Timeout error

Question

Timeout error

ariutta opened this issue 10 years ago · comments

Hello,

Thanks for releasing this project. It seems really promising. I'm looking into using it to give biologists more options for querying the open-source data from our non-profit research group WikiPathways.org.

Right now, the software works great when I query a small subset of our data, but when I try querying a larger dataset, I get a timeout error:

"Error: Error: ETIMEDOUT\n    at Request.onResponse [as _callback] (/usr/local/share/npm/lib/node_modules/ldf-client/lib/HttpFetcher.js:77:32)\n    at self.callback (/usr/local/share/npm/lib/node_modules/ldf-client/node_modules/request/request.js:129:22)\n    at Request.EventEmitter.emit (events.js:95:17)\n    at null._onTimeout (/usr/local/share/npm/lib/node_modules/ldf-client/node_modules/request/request.js:591:12)\n    at Timer.listOnTimeout [as ontimeout] (timers.js:110:15)"

Since the examples demonstrate querying DBPedia, I know the software should be able handle my data, which is 24.3 MB in size.

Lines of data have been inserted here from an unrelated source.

(** ** Theorems *)

(** Whatever the agent does, however its events, the heartbeat and a disconnection
    interleave, and however the turn ends: the response has one head, is ended exactly once and
    last, and leaves no timer; the turn is aborted exactly when the client left early.  A turn
    that fails before its first frame is answered with the very status, headers and body of the
    plain route; any other sends the agent's frames in order, then exactly one terminal frame,
    which only a client that left is spared. *)
Theorem stream_transcript env sid events outcome :
  let r := handleTurnStream env sid events outcome in
  heartbeat r = false ∧ writableEnded r = true ∧ aborted r = disconnected events
  ∧ match failed_early (stream_cap env) events outcome with
    | Some err => written r = [Head (turnErrorStatus err) (turnErrorHeaders env (turnErrorStatus err));
                               End (Some (stringify (turn_error_body err sid)))]
    | None => ∃ ps, omap piece_frame ps = all_frames (stream_cap env) sid events outcome
        ∧ written r = match all_frames (stream_cap env) sid events outcome with
                      | [] => [End None]
                      | _ => Head 200 SSE_HEADERS :: ((Write ∘ piece_wire) <$> ps) ++ [End None]
                      end
    end.
Proof. apply transcript. Qed.

(** The body of a response. *)
Definition body_of (out : list res_out) : bytes :=
  concat (omap (fun o => match o with Head _ _ => None | Write c => Some c | End b => b end) out).

Lemma body_of_stream ps : body_of (Head 200 SSE_HEADERS :: ((Write ∘ piece_wire) <$> ps) ++ [End None]) = concat (piece_wire <$> ps).
Proof.
  unfold body_of. cbn [omap list_omap]. rewrite omap_app. cbn [omap list_omap]. rewrite app_nil_r. f_equal.
  induction ps as [|x ps IH]; [done|]. rewrite !fmap_cons. cbn [omap list_omap]. by f_equal.
Qed.

Lemma sse_incremental cap e f : sseExtension cap e = Some f → isTerminal (Known (frame_type f) (frame_json f)) = false.
Proof. destruct e; simpl; repeat case_match; intros [= <-]; by vm_compute. Qed.

Lemma progress_incremental cap events :
  Forall (fun f => isTerminal (Known (frame_type f) (frame_json f)) = false) (progress cap events).
Proof.
  apply Forall_forall. intros f (e & _ & He)%list_elem_of_omap. destruct e; try done. by eapply sse_incremental.
Qed.

Lemma frame_known f : frame_type f ∈ KNOWN_FRAME_TYPES ∧ field "type" (frame_json f) = Some (JStr (frame_type f)).
Proof. split; [|by destruct f]. refine (bool_decide_eq_true_1 _ _). by destruct f; vm_compute. Qed.

Lemma last_frame_known sid outcome :
  (last_frame sid outcome).1 ∈ KNOWN_FRAME_TYPES
  ∧ field "type" (last_frame sid outcome).2 = Some (JStr (last_frame sid outcome).1)
  ∧ isTerminal (Known (last_frame sid outcome).1 (last_frame sid outcome).2) = true.
Proof.
  destruct outcome as [result|err]; cbn [last_frame].
  - destruct (frame_known (terminalFrame result)) as [H1 H2]. split_and!; [done..|].
    unfold terminalFrame. by case_bool_decide.
  - split_and!; [|done..]. refine (bool_decide_eq_true_1 _ _). by vm_compute.
Qed.

Lemma stream_frames_all (fs : list (string * json)) (l : string * json) :
  Forall (fun x => piece_ok (PFrame x.1 x.2)) (fs ++ [l]) →
  Forall (fun x => isTerminal (Known x.1 x.2) = false) fs → isTerminal (Known l.1 l.2) = true →
  stream_frames ((fun x : string * json => mkSse x.1 (string_of (stringify x.2))) <$> fs ++ [l]) =
  ((fun x => Known x.1 x.2) <$> fs ++ [l], Finished).
Proof.
  intros Hok Hinc Hterm. induction Hinc as [|x fs Hx _ IH].
  - rewrite app_nil_l, Forall_singleton in Hok. destruct l as [t d]. cbn [app fmap list_fmap stream_frames fst snd] in *.
    rewrite (toFrame_piece t d Hok). by rewrite Hterm.
  - destruct x as [t d]. rewrite <-app_comm_cons in *. apply Forall_cons in Hok as [Hxok Hok].
    rewrite !fmap_cons. cbn [stream_frames fst snd] in *. rewrite (toFrame_piece t d Hxok). by rewrite Hx, IH by done.
Qed.

Lemma pieces_ok ps (fs : list (string * json)) :
  omap piece_frame ps = fs → Forall (fun x => piece_ok (PFrame x.1 x.2)) fs → Forall piece_ok ps.
Proof.
  revert fs. induction ps as [|x ps IH]; intros fs Hfs Hok; [constructor|]. destruct x as [t d|]; simpl in Hfs; subst.
  - apply Forall_cons in Hok as [? Hok]. constructor; [done|]. by eapply IH.
  - constructor; [done|]. by eapply IH.
Qed.

(** C18. End to end, a streamed turn reaches its caller: whatever the server sent to a client that
    stayed, cut into chunks in any way, with heartbeats anywhere, the client's reader yields
    exactly the agent's frames in their order and then the turn's terminal frame, with every
    field, and finishes; it never reports a truncated stream. *)
Theorem streamed_turn_reaches_client env sid events outcome chunks :
  disconnected events = false → failed_early (stream_cap env) events outcome = None →
  Forall (fun x => serialisable x.2 = true) (all_frames (stream_cap env) sid events outcome) →
  concat chunks = body_of (written (handleTurnStream env sid events outcome)) →
  stream_frames (readSse chunks) =
  ((fun x => Known x.1 x.2) <$> (frame_data <$> progress (stream_cap env) events) ++ [last_frame sid outcome], Finished).
Proof.
  intros Hd Hearly Hser Hchunks. pose proof (transcript env sid events outcome) as (_ & _ & _ & Ht).
  rewrite Hearly in Ht. destruct Ht as (ps & Hps & Hw). unfold all_frames in *. rewrite Hd in *.
  set (fs := frame_data <$> progress (stream_cap env) events) in *.
  assert (Hok : Forall (fun x => piece_ok (PFrame x.1 x.2)) (fs ++ [last_frame sid outcome])).
  { apply Forall_app in Hser as [Hs1 Hs2]. apply Forall_app. split.
    - apply Forall_forall. intros x Hx. rewrite Forall_forall in Hs1. specialize (Hs1 x Hx).
      apply list_elem_of_fmap in Hx as (f & -> & _). destruct (frame_known f) as [H1 H2]. done.
    - rewrite Forall_singleton in Hs2 |- *.
      destruct (last_frame_known sid outcome) as (H1 & H2 & _). done. }
  assert (Hne : fs ++ [last_frame sid outcome] ≠ []) by (by destruct fs).
  destruct (fs ++ [last_frame sid outcome]) as [|x l] eqn:El; [done|]. rewrite <-El in *. clear El Hne x l.
  rewrite readSse_chunks, Hchunks, Hw, body_of_stream, readSse_pieces by (by eapply pieces_ok). rewrite Hps.
  apply stream_frames_all; [done| |by apply last_frame_known].
  unfold fs. apply Forall_fmap. apply progress_incremental.
Qed.

Definition ex_events : list stream_event :=
  [OnPi (MessageUpdate "text_delta" "hi"); Tick; OnPi (ToolExecutionStart "t1" "bash" (Some (JObj [("cmd", JStr "ls")])));
   Tick; OnPi (ToolExecutionEnd "t1" false (Some (JStr "a"))); OnPi OtherPiEvent].

Definition ex_result : TurnResult := mkTurnResult "s1" "hi" "stop" None (Some (mkUsage 1 2 0 0 3)).

Definition ex_body : bytes := body_of (written (handleTurnStream ∅ (Some (JStr "s1")) ex_events (Ok ex_result))).

Lemma streamed_turn_reaches_client_witness :
  stream_frames (readSse [take 7 ex_body; take 30 (drop 7 ex_body); []; drop 37 ex_body]) =
  ((fun x => Known x.1 x.2) <$> (frame_data <$> progress (stream_cap ∅) ex_events)
     ++ [last_frame (Some (JStr "s1")) (Ok ex_result)], Finished).
Proof.
  apply (streamed_turn_reaches_client ∅ (Some (JStr "s1")) ex_events (Ok ex_result)).
  - reflexivity.
  - reflexivity.
  - repeat constructor.
  - vm_compute. reflexivity.
Defined.

(** ** Previews are bounded *)

Lemma drop_partial_length r : (length (drop_partial r) ≤ length r)%nat.
Proof. induction r as [|c r IH]; simpl; [done|]. destruct (continuation c); lia. Qed.

Lemma decode_prefix_length cap buf : (length (decode_prefix cap buf) ≤ cap + 3)%nat.
Proof.
  unfold decode_prefix. destruct (buf !! cap) as [c|]; [|rewrite length_take; lia].
  destruct (continuation c); [|rewrite length_take; lia]. rewrite length_app, length_reverse. simpl.
  pose proof (drop_partial_length (reverse (take cap buf))) as H. rewrite length_reverse, length_take in H. lia.
Qed.

(** A preview is the result itself, or at most the cap, a replacement character and the marker. *)
Lemma clip_bounded cap result : 0 ≤ cap → Z.of_nat (length (bytes_of (clip cap result))) ≤ cap + 17.
Proof.
  intros Hc. unfold clip. rewrite bytes_string. set (text := match result with Some _ => _ | None => _ end).
  destruct (Z.leb_spec (Z.of_nat (length text)) cap); [lia|]. rewrite length_app.
  pose proof (decode_prefix_length (Z.to_nat cap) text). change (length TRUNCATED) with 14%nat. lia.
Qed.

(** A character the cap cuts in two becomes the replacement character: [aé€] in 4 bytes. *)
Example clip_cuts_whole : clip 4 (Some (JStr (string_of (ascii_of_nat <$> [97; 195; 169; 226; 130; 172]%nat))))
  = string_of ((ascii_of_nat <$> [97; 195; 169]%nat) ++ REPLACEMENT ++ TRUNCATED).
Proof. reflexivity. Qed.

Lemma previewCap_nonneg raw override : 0 ≤ previewCap raw override.
Proof.
  unfold previewCap. assert (0 ≤ DEFAULT_PREVIEW_BYTES) by by vm_compute.
  destruct override as [[n| | |]|]; try done.
  - destruct (Z.leb_spec 0 n); lia.
  - destruct raw as [r|]; [|done]. by apply nonneg_or_nonneg.
Qed.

It's currently stored as JSON-LD in an online Mongo instance here. (Caution: 24.3 MB json file.)

I'm thinking the problem is either

using JSON-LD on Mongo instead of an actual triplestore, or
putting most of the data for each pathway into an array (e.g. the entities array here) is a bad data shape for efficient queries.

I can run this query when using our pre-production SPARQL endpoint as an datasource, so I'm assuming the main problem is that the software is only intended for small datasets when using JSON-LD as the datasource.

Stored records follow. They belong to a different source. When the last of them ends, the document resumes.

(* ===== verification/RunTurn.v ===== *)
(** * Turns

    Models [harness/src/run-turn.ts] with [ambient-sentinel.ts], and of [config-resolver.ts]
    the loader options a promoted bundle gives: the model and credential a turn uses, the
    sandbox it leases, and the turn itself as a tree of calls ([Prog]).  The agent library (its
    model registry, session manager and resource loader) answers calls or is a parameter.
    [process.env] is read and written by calls, since every turn of a process shares it. *)

From Stdlib Require Import QArith.
From S2P Require Import Prelude JsNumber Json JsonText Prog Lease Operations SelectSandbox Credentials Exchange CpRoutes Gate Leaf TurnStream.

Local Open Scope Z_scope.

Abbreviation environ := (gmap string string).

(** [a || b] on strings that may be missing. *)
Definition str_or (a b : option string) : option string :=
  match nonempty a with Some s => Some s | None => b end.

(** [v] if it is truthy. *)
Definition truthy_opt (v : option json) : option json :=
  match v with Some j => if truthy j then Some j else None | None => None end.

(** ** Configuration *)

Record UpstreamCredential := mkUpstreamCred {
  uc_mode : CredentialMode;
  uc_value : string;
  uc_header : option InferenceAuthHeader;
}.

Record TurnConfig := mkTurnConfig {
  tc_redisUrl : option string;
  tc_cwd : option string;
  tc_anthropicBaseUrl : option string;
  tc_anthropicAuthToken : option string;
  tc_upstreamCredential : option UpstreamCredential;
  tc_model : option string;
  tc_provider : option string;
  tc_serverMode : bool;
  tc_allowLocalTools : bool;
}.

Record ModelSelection := mkSelection { ms_provider : string; ms_modelId : string }.

Definition resolveModelSelection (config : option TurnConfig) (env : environ) : ModelSelection :=
  let or2 a b d := match a with Some x => x | None => default d b end in
  mkSelection (or2 (config ≫= tc_provider) (env !! "SH_MODEL_PROVIDER") "anthropic")
              (or2 (config ≫= tc_model) (env !! "SH_MODEL") "claude-opus-4-8").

Should I be able to use 24MB of JSON-LD as a datasource, or is that outside the intended usage of the software?

Thanks.

Ruben Verborgh · Answer 1 · Tue May 06 2014 15:44:58 GMT+0800 (China Standard Time)

Hi @ariutta,

I'm very curious to hear about your project. Could you drop me a line?
Perhaps we can help you with the infrastructure or make your project a featured use case.

This problem seems to be a server issue (this issue tracker here is part of the client repository). 24MB is indeed large for a JSON-LD file; I can imagine it takes the server a lot of time to filter all of them. The drawback of JSON-LD is that there are no streaming parsers yet (they do exist for Turtle), so everything has to be loaded in memory before the first triples can be emitted.

So while the volume of triples is indeed not outside of the software's usage, it will not be efficient with JSON-LD. Indexed data structures are better at searching for specific triples, which is what basic LInked Data Fragments need. In that sense, JSON-LD is an example to get you up to speed quickly, but not intended for production use (we should document that).

In particular, we currently have some internal software (that will eventually be released as open source) to host datasets with high performance, based on HDT. We might be able to give you a preview of that.

Best,

Ruben

Anders Riutta · Answer 2 · Wed May 07 2014 02:36:29 GMT+0800 (China Standard Time)

Hi @RubenVerborgh, email sent. Thanks!

I'll move this ticket to the server repo.